Hyży zmieściła też na Instagramie zdjęcie, na którym w szpitalu pozuje z synami. "Moje prywatne pogotowie ratunkowe odpowiedzialne za poziom dopaminy, serotoniny i endorfin" - podpisała fotografię. Pod tą zaroiło się od wielu komentarzy. Co interesujące obok internautów, którzy życzyli Hyży zdrowia, pojawiły się wpisy jej synów. "Mamo, przyjechałem, bo bardzo za tobą tęskniłem. Serce mi pęka, widząc, jak cierpisz. Kocham cię z całych sił Mamo i zawsze będę przy tobie. Ty jesteś moją największą miłością i moją siłą" - napisał jeden z chłopców. Hyży nie kryła zachwytu. "Mój Kochany" - napisała pod komentarzem pociechy. Drugi z nastolatków też zabrał głos. "Mamo Kochana, bardzo za tobą tęsknię i myślę o tobie każdego dnia. Wiem, iż jest ci ciężko i iż noga sprawia ci ból, ale pamiętaj, iż jesteś najważniejsza w moim sercu i bardzo cię kocham" - czytamy. I na te słowa publicznie odpowiedziała. "Ty mój najwspanialszy draniu" - odpisała.
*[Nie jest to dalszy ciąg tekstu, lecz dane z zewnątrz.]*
Lemma ints_magnitudes a b c a' b' c' :
  map_result Z.abs (py_int a') = map_result Z.abs (py_int a) ->
  map_result Z.abs (py_int b') = map_result Z.abs (py_int b) ->
  map_result Z.abs (py_int c') = map_result Z.abs (py_int c) ->
  map_result magnitudes (ints a' b' c') = map_result magnitudes (ints a b c).
Proof.
  unfold ints, mbind, result_bind. intros Ha Hb Hc.
  destruct (py_int a'), (py_int a); cbn in Ha; try discriminate;
    [|injection Ha as ->; reflexivity].
  destruct (py_int b'), (py_int b); cbn in Hb; try discriminate;
    [|injection Hb as ->; reflexivity].
  destruct (py_int c'), (py_int c); cbn in Hc; try discriminate;
    [|injection Hc as ->; reflexivity].
  cbn. congruence.
Qed.

Lemma decimal_to_dms_unfold x :
  decimal_to_dms x
  = match float_divmod (fmul (fabs x) (of_Z 3600)) (of_Z 60) with
    | Ok (minutes, seconds) =>
        match float_divmod minutes (of_Z 60) with
        | Ok (degrees, minutes) =>
            if flt x (Finite 0)
            then if flt (Finite 0) degrees then ints (fneg degrees) minutes seconds
                 else if flt (Finite 0) minutes then ints degrees (fneg minutes) seconds
                 else ints degrees minutes (fneg seconds)
            else ints degrees minutes seconds
        | Raise e => Raise e
        end
    | Raise e => Raise e
    end.
Proof.
  unfold decimal_to_dms, ints, mbind, result_bind.
  destruct (float_divmod (fmul (fabs x) (of_Z 3600)) (of_Z 60)) as [[m s]|e];
    [|reflexivity].
  destruct (float_divmod m (of_Z 60)) as [[dg mn]|e]; [|reflexivity].
  destruct (flt x (Finite 0)); [|reflexivity].
  destruct (flt (Finite 0) dg); [reflexivity|].
  destruct (flt (Finite 0) mn); reflexivity.
Qed.

Lemma fabs_fneg x : fabs (fneg x) = fabs x.
Proof.
  destruct x as [q|b|]; unfold fabs, fneg; [rewrite Qabs_opp_eq|..]; reflexivity.
Qed.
PRZECZYTAJ TEŻ: Maja Hyży pokazała, jakie "rarytasy" dostała w szpitalu po ciężkiej operacjI
Maja Hyży o stanie swojego zdrowia
Maja Hyży na Instagramie zdradziła, iż ostatni czas nie jest dla niej łatwy. - Miałam już nie ryczeć, ale taka jestem. Nie, iż się użalam nad sobą, ale to nie jest łatwe, sami wiecie, jak to jest siedzieć samemu. To, iż po raz kolejny miałam operację po miesiącu od ostatniej, jest dla mnie absurdem i ciężko mi się z tym pogodzić - mówiła przed operacją. A później wyjaśniała: - Mój organizm, fizycznie, nie miał kiedy się zregenerować, a do tego czeka mnie kolejna operacja, czyli ta docelowa - endoproteza, na którą czekam, bo jest produkowana w Stanach. Więc mój organizm dostanie mocno po dupie, ale mam nadzieję, iż zostanie mi to w jakiś sposób wynagrodzone, i iż będzie w końcu dobrze - opowiadała.